Collected data entries
—————

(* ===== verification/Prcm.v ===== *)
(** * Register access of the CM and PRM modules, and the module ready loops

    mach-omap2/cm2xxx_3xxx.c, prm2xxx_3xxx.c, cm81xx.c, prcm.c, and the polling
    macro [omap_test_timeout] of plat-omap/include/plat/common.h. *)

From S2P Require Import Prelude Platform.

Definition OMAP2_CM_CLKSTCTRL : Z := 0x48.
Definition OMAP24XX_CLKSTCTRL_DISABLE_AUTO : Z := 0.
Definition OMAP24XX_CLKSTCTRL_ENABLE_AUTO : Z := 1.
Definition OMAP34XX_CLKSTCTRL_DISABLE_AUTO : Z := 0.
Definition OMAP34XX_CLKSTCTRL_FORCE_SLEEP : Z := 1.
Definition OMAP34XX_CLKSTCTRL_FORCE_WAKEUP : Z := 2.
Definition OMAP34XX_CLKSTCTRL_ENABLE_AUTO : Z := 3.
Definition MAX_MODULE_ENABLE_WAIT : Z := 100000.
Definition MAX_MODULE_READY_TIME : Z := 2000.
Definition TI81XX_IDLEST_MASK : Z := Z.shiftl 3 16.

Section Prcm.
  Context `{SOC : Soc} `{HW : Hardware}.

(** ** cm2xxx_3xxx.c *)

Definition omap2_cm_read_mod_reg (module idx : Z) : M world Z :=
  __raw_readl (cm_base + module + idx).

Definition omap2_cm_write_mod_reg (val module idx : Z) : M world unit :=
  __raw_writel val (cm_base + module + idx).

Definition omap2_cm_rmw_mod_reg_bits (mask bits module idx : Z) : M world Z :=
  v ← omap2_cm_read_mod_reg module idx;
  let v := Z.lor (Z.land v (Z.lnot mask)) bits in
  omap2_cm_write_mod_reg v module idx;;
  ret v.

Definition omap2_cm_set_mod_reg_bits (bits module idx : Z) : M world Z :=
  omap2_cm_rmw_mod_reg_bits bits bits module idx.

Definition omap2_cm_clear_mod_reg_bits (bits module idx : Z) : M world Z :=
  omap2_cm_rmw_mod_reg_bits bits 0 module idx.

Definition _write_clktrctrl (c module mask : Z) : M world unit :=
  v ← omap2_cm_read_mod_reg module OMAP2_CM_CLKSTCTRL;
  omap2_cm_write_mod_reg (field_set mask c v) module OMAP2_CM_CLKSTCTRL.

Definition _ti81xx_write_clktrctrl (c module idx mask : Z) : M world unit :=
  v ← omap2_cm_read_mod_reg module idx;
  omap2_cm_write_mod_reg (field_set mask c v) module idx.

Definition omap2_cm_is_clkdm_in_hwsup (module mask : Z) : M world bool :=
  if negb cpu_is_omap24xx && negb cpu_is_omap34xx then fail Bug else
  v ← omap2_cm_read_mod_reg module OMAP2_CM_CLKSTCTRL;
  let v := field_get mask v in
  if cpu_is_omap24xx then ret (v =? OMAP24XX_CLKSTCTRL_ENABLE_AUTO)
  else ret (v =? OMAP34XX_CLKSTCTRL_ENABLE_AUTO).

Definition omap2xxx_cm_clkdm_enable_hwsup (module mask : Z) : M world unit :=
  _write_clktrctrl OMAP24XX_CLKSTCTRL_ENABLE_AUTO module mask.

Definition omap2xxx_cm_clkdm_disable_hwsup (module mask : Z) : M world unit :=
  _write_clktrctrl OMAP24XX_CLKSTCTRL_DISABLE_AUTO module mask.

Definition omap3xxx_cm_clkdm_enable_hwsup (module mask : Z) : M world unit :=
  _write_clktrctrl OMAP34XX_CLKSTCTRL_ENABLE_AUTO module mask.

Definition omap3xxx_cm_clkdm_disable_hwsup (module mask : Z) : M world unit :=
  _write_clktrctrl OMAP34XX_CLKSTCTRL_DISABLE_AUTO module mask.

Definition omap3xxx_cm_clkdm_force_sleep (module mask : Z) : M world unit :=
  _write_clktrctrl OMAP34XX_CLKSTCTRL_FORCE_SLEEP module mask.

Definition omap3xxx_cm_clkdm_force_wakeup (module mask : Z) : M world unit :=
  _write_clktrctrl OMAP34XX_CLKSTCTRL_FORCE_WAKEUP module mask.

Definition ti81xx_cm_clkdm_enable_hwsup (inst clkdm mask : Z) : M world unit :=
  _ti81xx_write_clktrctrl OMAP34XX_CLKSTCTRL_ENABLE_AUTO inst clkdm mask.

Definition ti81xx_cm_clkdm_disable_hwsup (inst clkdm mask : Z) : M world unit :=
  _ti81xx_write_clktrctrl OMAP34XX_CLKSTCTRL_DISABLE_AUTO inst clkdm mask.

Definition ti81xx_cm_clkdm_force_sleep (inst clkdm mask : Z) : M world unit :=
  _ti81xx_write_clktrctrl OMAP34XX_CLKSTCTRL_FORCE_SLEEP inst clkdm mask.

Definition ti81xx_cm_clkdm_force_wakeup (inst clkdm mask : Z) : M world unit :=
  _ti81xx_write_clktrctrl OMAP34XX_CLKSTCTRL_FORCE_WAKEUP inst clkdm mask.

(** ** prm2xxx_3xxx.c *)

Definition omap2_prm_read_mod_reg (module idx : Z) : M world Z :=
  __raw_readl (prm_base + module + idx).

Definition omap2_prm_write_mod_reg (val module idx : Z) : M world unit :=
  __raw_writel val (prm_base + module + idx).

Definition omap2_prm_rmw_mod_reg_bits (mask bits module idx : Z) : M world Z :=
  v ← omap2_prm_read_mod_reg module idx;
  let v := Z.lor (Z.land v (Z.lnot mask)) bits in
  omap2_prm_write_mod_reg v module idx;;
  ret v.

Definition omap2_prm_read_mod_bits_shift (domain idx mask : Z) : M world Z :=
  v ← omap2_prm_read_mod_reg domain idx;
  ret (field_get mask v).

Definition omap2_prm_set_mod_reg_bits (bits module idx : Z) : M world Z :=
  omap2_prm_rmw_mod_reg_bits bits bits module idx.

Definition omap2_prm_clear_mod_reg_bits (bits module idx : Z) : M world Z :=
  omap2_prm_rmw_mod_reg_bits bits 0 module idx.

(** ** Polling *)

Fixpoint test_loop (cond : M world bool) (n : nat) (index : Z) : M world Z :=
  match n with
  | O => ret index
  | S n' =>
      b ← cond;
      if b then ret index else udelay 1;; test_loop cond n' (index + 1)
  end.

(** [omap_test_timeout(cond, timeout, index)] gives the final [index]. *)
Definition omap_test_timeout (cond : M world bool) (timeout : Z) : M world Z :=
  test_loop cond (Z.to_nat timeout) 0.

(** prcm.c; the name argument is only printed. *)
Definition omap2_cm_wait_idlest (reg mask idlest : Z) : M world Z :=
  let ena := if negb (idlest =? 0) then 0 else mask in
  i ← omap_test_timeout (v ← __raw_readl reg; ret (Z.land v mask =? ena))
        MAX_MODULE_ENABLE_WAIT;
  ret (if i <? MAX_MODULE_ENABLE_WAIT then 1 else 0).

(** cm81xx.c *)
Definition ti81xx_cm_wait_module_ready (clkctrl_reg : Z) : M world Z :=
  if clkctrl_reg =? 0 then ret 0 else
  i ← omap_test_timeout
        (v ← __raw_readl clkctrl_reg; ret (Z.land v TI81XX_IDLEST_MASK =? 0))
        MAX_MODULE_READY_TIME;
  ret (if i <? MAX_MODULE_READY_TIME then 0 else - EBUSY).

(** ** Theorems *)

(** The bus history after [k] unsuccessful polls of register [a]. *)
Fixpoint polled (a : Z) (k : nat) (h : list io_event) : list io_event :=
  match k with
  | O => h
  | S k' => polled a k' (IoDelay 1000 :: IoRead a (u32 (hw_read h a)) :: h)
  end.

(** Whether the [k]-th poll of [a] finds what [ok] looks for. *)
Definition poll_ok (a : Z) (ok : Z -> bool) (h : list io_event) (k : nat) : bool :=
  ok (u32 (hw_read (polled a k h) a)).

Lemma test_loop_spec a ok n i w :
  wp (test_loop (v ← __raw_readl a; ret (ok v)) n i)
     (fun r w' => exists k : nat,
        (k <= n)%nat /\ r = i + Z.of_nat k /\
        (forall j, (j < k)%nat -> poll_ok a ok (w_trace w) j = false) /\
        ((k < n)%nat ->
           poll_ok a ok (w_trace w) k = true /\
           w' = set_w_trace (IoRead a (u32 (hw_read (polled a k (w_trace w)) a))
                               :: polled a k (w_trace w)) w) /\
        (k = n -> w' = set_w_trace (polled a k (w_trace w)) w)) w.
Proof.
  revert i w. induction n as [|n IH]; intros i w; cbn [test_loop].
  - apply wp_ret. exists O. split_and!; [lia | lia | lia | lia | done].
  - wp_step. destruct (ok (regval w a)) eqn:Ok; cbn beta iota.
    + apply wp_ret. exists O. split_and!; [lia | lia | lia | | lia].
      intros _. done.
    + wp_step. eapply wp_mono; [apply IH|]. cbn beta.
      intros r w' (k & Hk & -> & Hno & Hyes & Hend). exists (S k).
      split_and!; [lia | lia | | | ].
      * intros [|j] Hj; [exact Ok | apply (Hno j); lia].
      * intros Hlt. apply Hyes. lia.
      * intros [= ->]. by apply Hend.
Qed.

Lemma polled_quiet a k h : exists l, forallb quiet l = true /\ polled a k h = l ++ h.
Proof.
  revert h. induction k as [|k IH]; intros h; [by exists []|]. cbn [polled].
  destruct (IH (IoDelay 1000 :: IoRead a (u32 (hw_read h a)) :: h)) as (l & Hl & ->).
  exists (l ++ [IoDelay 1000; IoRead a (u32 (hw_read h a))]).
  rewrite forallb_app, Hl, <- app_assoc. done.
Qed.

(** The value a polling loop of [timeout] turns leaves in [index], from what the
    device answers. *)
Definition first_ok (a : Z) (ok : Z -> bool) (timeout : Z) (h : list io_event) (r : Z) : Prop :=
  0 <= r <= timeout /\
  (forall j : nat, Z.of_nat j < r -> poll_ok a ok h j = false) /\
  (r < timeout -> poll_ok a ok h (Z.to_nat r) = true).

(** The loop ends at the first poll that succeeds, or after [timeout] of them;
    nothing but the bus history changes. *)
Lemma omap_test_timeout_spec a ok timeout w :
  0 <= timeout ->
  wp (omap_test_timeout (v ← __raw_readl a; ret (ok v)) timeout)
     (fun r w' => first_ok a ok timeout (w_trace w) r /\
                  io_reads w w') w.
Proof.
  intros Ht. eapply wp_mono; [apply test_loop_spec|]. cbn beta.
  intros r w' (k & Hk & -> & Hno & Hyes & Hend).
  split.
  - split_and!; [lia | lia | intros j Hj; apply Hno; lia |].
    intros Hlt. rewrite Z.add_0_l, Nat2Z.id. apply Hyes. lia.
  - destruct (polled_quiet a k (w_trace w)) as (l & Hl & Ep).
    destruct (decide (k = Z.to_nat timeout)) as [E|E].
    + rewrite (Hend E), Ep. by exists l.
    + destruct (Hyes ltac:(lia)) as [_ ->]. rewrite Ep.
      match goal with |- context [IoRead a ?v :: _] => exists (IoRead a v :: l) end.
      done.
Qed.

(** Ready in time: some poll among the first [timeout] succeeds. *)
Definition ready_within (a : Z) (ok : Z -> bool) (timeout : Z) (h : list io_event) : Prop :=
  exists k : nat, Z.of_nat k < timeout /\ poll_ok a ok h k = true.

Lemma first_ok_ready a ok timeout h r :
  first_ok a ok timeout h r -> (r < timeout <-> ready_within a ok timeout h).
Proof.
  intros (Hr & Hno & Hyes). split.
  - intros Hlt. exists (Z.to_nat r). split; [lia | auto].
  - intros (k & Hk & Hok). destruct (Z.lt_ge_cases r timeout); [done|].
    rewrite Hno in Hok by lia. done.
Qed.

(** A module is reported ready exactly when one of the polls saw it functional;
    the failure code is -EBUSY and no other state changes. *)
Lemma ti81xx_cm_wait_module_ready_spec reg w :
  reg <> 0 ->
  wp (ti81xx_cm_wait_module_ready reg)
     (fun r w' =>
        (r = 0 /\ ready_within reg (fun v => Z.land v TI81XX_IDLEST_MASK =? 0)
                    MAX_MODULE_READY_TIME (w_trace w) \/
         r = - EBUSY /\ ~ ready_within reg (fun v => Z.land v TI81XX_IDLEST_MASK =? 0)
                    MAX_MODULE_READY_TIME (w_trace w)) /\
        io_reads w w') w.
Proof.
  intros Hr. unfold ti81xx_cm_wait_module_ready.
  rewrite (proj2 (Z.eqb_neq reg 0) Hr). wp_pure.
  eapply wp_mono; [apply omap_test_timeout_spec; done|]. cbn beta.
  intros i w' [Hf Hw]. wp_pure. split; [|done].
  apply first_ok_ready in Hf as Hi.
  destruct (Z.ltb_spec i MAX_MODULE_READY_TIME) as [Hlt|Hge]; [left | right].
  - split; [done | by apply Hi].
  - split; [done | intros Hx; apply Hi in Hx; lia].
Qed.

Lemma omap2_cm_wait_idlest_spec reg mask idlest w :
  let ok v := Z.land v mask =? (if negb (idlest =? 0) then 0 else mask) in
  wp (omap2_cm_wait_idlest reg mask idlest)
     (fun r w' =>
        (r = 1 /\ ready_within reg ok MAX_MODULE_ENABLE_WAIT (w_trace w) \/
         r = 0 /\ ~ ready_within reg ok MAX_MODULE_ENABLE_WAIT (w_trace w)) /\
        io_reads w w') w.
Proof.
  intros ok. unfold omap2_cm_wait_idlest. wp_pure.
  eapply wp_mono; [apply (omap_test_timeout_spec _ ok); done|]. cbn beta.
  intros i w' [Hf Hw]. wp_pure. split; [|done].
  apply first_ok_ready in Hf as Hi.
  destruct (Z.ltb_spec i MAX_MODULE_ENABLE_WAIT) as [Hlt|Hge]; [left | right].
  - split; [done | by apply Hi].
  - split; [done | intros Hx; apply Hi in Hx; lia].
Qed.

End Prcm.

—————

What to work on – In the entries above, find each line with the string "induction" and copy it.

Expected answer –
  revert i w. induction n as [|n IH]; intros i w; cbn [test_loop].
  revert h. induction k as [|k IH]; intros h; [by exists []|]. cbn [polled].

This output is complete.